А может, и не было никакой скованности или чего-то там еще, а все это он выдумал, пытаясь проникнуть вглубь самого себя и объяснить то, что там обнаруживал. Тем более что обнаруженное вчера казалось одним, сегодня кажется другим, а чем обернется завтра, известно одному богу… или черту, если они, конечно, существуют. Но это и хорошо — не в смысле бога или черта, а в смысле изменчивости ощущений.
"Излишество так же вредит здоровью, как и скудость", — с довольной улыбкой подумал Алексей Петрович, разглядывая себя в зеркало. Он потянулся, ткнул в зеркало пальцем, произнес вслух: "Все нормально. Даже более того. По крайней мере, ты приедешь домой и не набросишься на свою бедную жену, как голодный волк на ни в чем не повинную овечку. Ты сыт, ты можешь быть великодушным".
Приближалась Москва, а вместе с ней всякие проблемы и вопросы, которые необходимо обмозговать сейчас, в одиночестве. И в первую голову — репортаж из Березников. Что этот репортаж ему придется написать, Алексей Петрович не сомневался, потому что не было никаких веских причин в глазах главного редактора газеты, чтобы этот репортаж не появился на ее страницах.

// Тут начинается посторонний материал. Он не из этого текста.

Lemma summary_of_selection_witness :
  let sm := Builder.updateSummary Examples.B.tripled in
  map Builder.l_lineTotal (Builder.lines sm) = [Js.Num 89700] /\
  Builder.grandTotal sm = Js.Num 89700 /\
  Builder.itemCount sm = 1%nat.
Proof.
  destruct (proj1 summary_of_selection Examples.B.tripled)
    as (Hl & _ & Ht & Hc & _).
  - constructor; [|constructor].
    exists 29900, 3. repeat split. vm_compute. discriminate.
  - constructor; [|constructor]. reflexivity.
  - cbv zeta. rewrite Hl, Ht, Hc. vm_compute. repeat split.
Defined.

(** ** Changing a quantity *)

(** C7: a quantity button carries a change [d]; the requested quantity is
    the current one plus [d].  When the slot key names no entry, or the
    requested quantity is below one, [handleQtyChange] returns the state as
    it was.  Otherwise (slot keys are never the empty string) the entry gets
    the requested quantity, every other entry is as before, and the summary
    has the line of that entry with the amount unit price times the
    requested quantity. *)
Theorem handleQtyChange_sets_quantity s k dtxt d :
  Js.parseInt_str dtxt = Js.Num d ->
  let s' := Builder.handleQtyChange (Some k) dtxt s in
  (Obj.get k (Builder.selectedProducts s) = None -> s' = s) /\
  (forall p q,
      Obj.get k (Builder.selectedProducts s) = Some p ->
      Builder.quantity p = Js.Num q -> 1 <= q ->
      (q + d < 1 -> s' = s) /\
      (1 <= q + d -> k <> "" ->
       Obj.get k (Builder.selectedProducts s')
       = Some (Builder.with_quantity (Js.Num (q + d)) p) /\
       (forall k', k' <> k ->
                   Obj.get k' (Builder.selectedProducts s')
                   = Obj.get k' (Builder.selectedProducts s)) /\
       (forall u, Builder.price p = Js.Num u ->
                  In (Builder.mkLine (Builder.slotKey p) (Builder.title p)
                                     (Js.Num (q + d)) (Js.Num (u * (q + d))))
                     (Builder.lines (Builder.updateSummary s'))))).
Proof.
  intros Hd s'. split.
  - intros Hnone. subst s'. unfold Builder.handleQtyChange.
    destruct k as [|c r]; [reflexivity|]. now rewrite Hnone.
  - intros p q Hp Hq Hge. split.
    + intros Hlow. subst s'. unfold Builder.handleQtyChange.
      destruct k as [|c r]; [reflexivity|].
      rewrite Hp, Hq, Hd, JsFacts.or_else_one by assumption. simpl.
      destruct (Z.ltb_spec (q + d) 1); [reflexivity | lia].
    + intros Hok Hk.
      assert (Hsel : Builder.selectedProducts s'
                     = Obj.set k (Builder.with_quantity (Js.Num (q + d)) p)
                               (Builder.selectedProducts s)).
      { subst s'. unfold Builder.handleQtyChange.
        destruct k as [|c r]; [congruence|].
        rewrite Hp, Hq, Hd, JsFacts.or_else_one by assumption. simpl.
        destruct (Z.ltb_spec (q + d) 1); [lia | reflexivity]. }
      split; [|split].
      * rewrite Hsel. apply ObjFacts.get_set_same.
      * intros k' Hk'. rewrite Hsel. now apply ObjFacts.get_set_other.
      * intros u Hu. unfold Builder.updateSummary. cbn [Builder.lines].
        apply in_map_iff.
        exists (Builder.with_quantity (Js.Num (q + d)) p). split.
        -- unfold Builder.lineOf, Builder.with_quantity. cbn. rewrite Hu.
           now rewrite JsFacts.or_else_zero, JsFacts.or_else_one.
        -- apply (ObjFacts.get_In k). rewrite Hsel.
           apply ObjFacts.get_set_same.
Qed.

(** A button without slot key changes nothing either. *)
Lemma handleQtyChange_without_slot dtxt s :
  Builder.handleQtyChange None dtxt s = s /\
  Builder.handleQtyChange (Some "") dtxt s = s.
Proof. split; reflexivity. Qed.

Lemma handleQtyChange_sets_quantity_witness :
  let s := Examples.B.withShaft111 in
  (* to zero and to minus one: rejected *)
  Builder.handleQtyChange (Some "shaft") (Some "-1") s = s /\
  Builder.handleQtyChange (Some "shaft") (Some "-2") s = s /\
  (* an absent slot: rejected *)
  Builder.handleQtyChange (Some "ball-0") (Some "1") s = s /\
  (* to three *)
  option_map Builder.quantity
    (Obj.get "shaft"
       (Builder.selectedProducts
          (Builder.handleQtyChange (Some "shaft") (Some "2") s)))
  = Some (Js.Num 3) /\
  In (Builder.mkLine "shaft" "Alloy 31" (Js.Num 3) (Js.Num 89700))
     (Builder.lines
        (Builder.updateSummary
           (Builder.handleQtyChange (Some "shaft") (Some "2") s))).
Proof.
  intros s.
  pose (p := Builder.productOf (Builder.shaftCard Examples.B.shaft111) "shaft").
  assert (Hp : Obj.get "shaft" (Builder.selectedProducts s) = Some p)
    by (vm_compute; reflexivity).
  assert (Hq : Builder.quantity p = Js.Num 1) by reflexivity.
  split; [|split; [|split; [|split]]].
  - apply (handleQtyChange_sets_quantity s "shaft" (Some "-1") (-1) eq_refl)
      with (p := p) (q := 1); [exact Hp | exact Hq | lia | lia].
  - apply (handleQtyChange_sets_quantity s "shaft" (Some "-2") (-2) eq_refl)
      with (p := p) (q := 1); [exact Hp | exact Hq | lia | lia].
  - apply (handleQtyChange_sets_quantity s "ball-0" (Some "1") 1 eq_refl).
    vm_compute. reflexivity.
  - destruct (handleQtyChange_sets_quantity s "shaft" (Some "2") 2 eq_refl)
      as [_ H].
    destruct (H p 1 Hp Hq ltac:(lia)) as [_ H3].
    destruct H3 as (Hget & _ & _); [lia | discriminate |].
    rewrite Hget. reflexivity.
  - destruct (handleQtyChange_sets_quantity s "shaft" (Some "2") 2 eq_refl)
      as [_ H].
    destruct (H p 1 Hp Hq ltac:(lia)) as [_ H3].
    destruct H3 as (_ & _ & Hline); [lia | discriminate |].
    apply (Hline 29900). vm_compute. reflexivity.
Defined.

(** ** Submitting *)

(** As soon as one entry has a usable id, the add-items request is sent,
    with the batch built from the selection. *)
Lemma handleAddToCart_posts s p :
  In p (Obj.values (Builder.selectedProducts s)) ->
  Js.truthy (Builder.id p) = true ->
  exists resume,
    Builder.handleAddToCart s = PostCartAdd (Builder.cartItems s) resume /\
    forall r, add_failed r = true -> resume r = Finished Failed.
Proof.
  intros Hin Hid. unfold Builder.handleAddToCart.
  destruct (Builder.cartItems s) as [|it items] eqn:E.
  - exfalso. unfold Builder.cartItems in E.
    apply map_eq_nil in E.
    assert (Hf : In p (filter (fun p => Js.truthy (Builder.id p))
                              (Obj.values (Builder.selectedProducts s))))
      by (apply filter_In; auto).
    rewrite E in Hf. contradiction.
  - eexists. split; [reflexivity|].
    intros [|[|] [|]]; simpl; intros; try reflexivity; discriminate.
Qed.

(** A submission, outcome by outcome. *)
Lemma submit_cases cfg net s :
  Builder.submit cfg net s
  = match Builder.cartItems s with
    | [] => (NothingSelected, [], s)
    | items =>
        match cart_add net items with
        | AddResponse true true =>
            match cart_read net with
            | CartResponse (Some n) =>
                (Added n, [ReqCartAdd items; ReqCart],
                 Builder.resetBuilder cfg s)
            | _ => (Failed, [ReqCartAdd items; ReqCart], s)
            end
        | _ => (Failed, [ReqCartAdd items], s)
        end
    end.
Proof.
  unfold Builder.submit, Builder.handleAddToCart.
  destruct (Builder.cartItems s) as [|it rest]; [reflexivity|].
  simpl. destruct (cart_add net (it :: rest)) as [|[|] [|]]; simpl;
    try reflexivity.
  destruct (cart_read net) as [|[n|]]; reflexivity.
Qed.

(** When some entry has a usable id and the cart service fails the
    add-items request, the submission fails after that one request and
    leaves the state alone. *)
Lemma failed_submission_of_sendable cfg net s p :
  In p (Obj.values (Builder.selectedProducts s)) ->
  Js.truthy (Builder.id p) = true ->
  add_failed (cart_add net (Builder.cartItems s)) = true ->
  Builder.submit cfg net s = (Failed, [ReqCartAdd (Builder.cartItems s)], s).
Proof.
  intros Hin Hid Hfail. rewrite submit_cases.
  destruct (handleAddToCart_posts s p Hin Hid) as (resume & Hpost & _).
  unfold Builder.handleAddToCart in Hpost.
  destruct (Builder.cartItems s) as [|it rest]; [discriminate|].
  cbv beta iota zeta.
  destruct (cart_add net (it :: rest)) as [|[|] [|]];
    try discriminate Hfail; reflexivity.
Qed.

Другие газеты уже давно дают развернутые материалы с Беломорстроя, Кузнецкстроя, из Воркуты, из множества других мест, а "Гудок" пока ограничивался информацией да небольшими заметками. Требовалось нечто всеохватывающее, и главред пообещал Алексею Петровичу целую полосу, если репортаж будет на уровне "Правды". Он даже велел — еще перед отъездом Алексея Петровича в Березники — подобрать для него все более-менее значительные материалы из других московских газет, получилась солидная пачка, так что следовало ожидать, что "Правда" вот-вот даст передовицу с обзором этих материалов, и "Гудок" окажется в хвосте. И это не самое худшее. Могут быть сделаны выводы, что газета Наркомата желдортранса не уделяет внимания животрепещущему вопросу, на который указал сам товарищ Сталин.

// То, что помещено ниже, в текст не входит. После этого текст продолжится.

Lemma risk_stage_value :
  forall (analyze : string -> string -> string -> io Workflow.heap dict)
         (prepare_for_ai04 : AssetTaraInfo.t -> string)
         (get_prompt07 risk_treatment_format : string) (h : Workflow.heap) (v : Z),
    (forall msg prompt format_text, keeps_risk_value (analyze msg prompt format_text)) ->
    overall_risk_assigned
      (AssetTaraInfo.set_risk_treatment_decision RiskTreatmentDecision.init
         (Workflow.artifact h)) = Some v ->
    risk_value_of
      (fst ((_ <~ Workflow.on_artifact
                    (Workflow.assign
                       (AssetTaraInfo.set_risk_treatment_decision
                          RiskTreatmentDecision.init)) ;;
             _ <~ Workflow.on_artifact AssetTaraInfo.calculate_overall_risk ;;
             analysis_result <~ (fun h => analyze (prepare_for_ai04 (Workflow.artifact h))
                                            get_prompt07 risk_treatment_format h) ;;
             v <~ Workflow.field analysis_result "risk_treatment" ;;
             _ <~ Workflow.on_artifact
                    (Workflow.on_decision (RiskTreatmentDecision.set_risk_treatment v)) ;;
             v <~ Workflow.field analysis_result "item_change" ;;
             _ <~ Workflow.on_artifact
                    (Workflow.on_decision
                       (Workflow.assign (RiskTreatmentDecision.with_item_change v))) ;;
             v <~ Workflow.field analysis_result "cybersecurity_goal" ;;
             _ <~ Workflow.on_artifact
                    (Workflow.on_decision
                       (Workflow.assign (RiskTreatmentDecision.with_cybersecurity_goal v))) ;;
             v <~ Workflow.field analysis_result "cybersecurity_claim" ;;
             Workflow.on_artifact
               (Workflow.on_decision
                  (Workflow.assign (RiskTreatmentDecision.with_cybersecurity_claim v))))
            h))
    = Some v.
Proof.
  intros analyze prepare_for_ai04 get_prompt07 risk_treatment_format h v Hanalyze Hv.
  destruct (@overall_risk_with_decision
              (AssetTaraInfo.set_risk_treatment_decision RiskTreatmentDecision.init
                 (Workflow.artifact h))
              RiskTreatmentDecision.init eq_refl ltac:(cbn; lia))
    as (a' & v' & Hcalc & Hvalue & Hassigned & _).
  rewrite Hv in Hassigned. injection Hassigned as <-.
  match goal with |- risk_value_of (fst (?m h)) = _ => destruct (m h) as [h' r] eqn:H end.
  cbn [fst].
  apply io_bind_inv in H. destruct H as [(h1 & x & Hset & H)|(e & Hset & _)];
    [|discriminate Hset].
  unfold Workflow.on_artifact, Workflow.assign in Hset. injection Hset as <- _.
  apply io_bind_inv in H. destruct H as [(h2 & y & Hrun & H)|(e & Hrun & _)];
    unfold Workflow.on_artifact in Hrun;
    cbn [Workflow.artifact Workflow.issued Workflow.slept] in Hrun;
    rewrite Hcalc in Hrun; [|discriminate Hrun].
  injection Hrun as <- _.
  rewrite (@risk_stage_tail_keeps_value prepare_for_ai04 get_prompt07
             risk_treatment_format analyze Hanalyze _ _ _ H).
  exact Hvalue.
Qed.

(** X25.  The risk-treatment stage (sync or async) starts afresh: it
    replaces whatever decision the artifact carried, so its result does
    not depend on that decision, and a retry starts from the same
    state as the first run.  Whether it returns or raises, it leaves a
    decision in the artifact, and the risk value of that decision is
    the one [calculate_overall_risk] gives a fresh decision: 0 when the
    damage scenario, the threat scenario or the rating is missing, else
    the entry of the risk matrix, between 1 and 5. *)
Theorem risk_stage_starts_afresh :
  forall (generator : nat -> Workflow.request -> option dict)
         (prepare_for_ai04 : AssetTaraInfo.t -> string)
         (get_prompt07 risk_treatment_format : string)
         (h : Workflow.heap) (d : option RiskTreatmentDecision.t),
    let stage := Workflow.asset_threat_risk_treatment_assessment generator
                   prepare_for_ai04 get_prompt07 risk_treatment_format in
    let stage_async := Workflow.asset_threat_risk_treatment_assessment_async generator
                         prepare_for_ai04 get_prompt07 risk_treatment_format in
    stage (with_decision d h) = stage h
    /\ stage_async (with_decision d h) = stage_async h
    /\ exists v,
         overall_risk_assigned
           (AssetTaraInfo.set_risk_treatment_decision RiskTreatmentDecision.init
              (Workflow.artifact h)) = Some v
         /\ (0 <= v <= 5)%Z
         /\ risk_value_of (fst (stage h)) = Some v
         /\ risk_value_of (fst (stage_async h)) = Some v.
Proof.
  intros generator prepare_for_ai04 get_prompt07 risk_treatment_format h d
    stage stage_async.
  split; [reflexivity|]. split; [reflexivity|].
  destruct (@overall_risk_with_decision
              (AssetTaraInfo.set_risk_treatment_decision RiskTreatmentDecision.init
                 (Workflow.artifact h))
              RiskTreatmentDecision.init eq_refl ltac:(cbn; lia))
    as (a' & v & _ & _ & Hassigned & Hrange).
  exists v. split; [exact Hassigned|]. split; [exact Hrange|].
  split.
  - apply (@risk_stage_value (Workflow.analyze_asset generator)); [|exact Hassigned].
    intros msg prompt format_text. apply keeps_risk_value_analyze.
  - apply (@risk_stage_value (Workflow.analyze_asset_async generator)); [|exact Hassigned].
    intros msg prompt format_text. apply keeps_risk_value_analyze.
Qed.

Редактор, напутствуя Алексея Петровича, об этом, разумеется, не говорил, ну да ведь Алексей Петрович не первый год в газете, сам понимает, что к чему. Так что писать придется все равно, несмотря на весь идиотизм виденного им в Березниках. Более того, надо в первую голову самому избавиться от комплекса идиотизма, иначе ничего путного из его пера не получится. Но и повторять уже использованные другими газетами формы и повороты — это значит остаться незамеченным, оказаться на уровне рядовых бумагомарак. Надо так подать материал, чтобы он выглядел как открытие, и при этом не отступал от партийной точки зрения. Тут наизнанку вывернись, а сделай, потому что от этой статьи зависит не только твоя журналистская судьба, но и — главное! — писательская.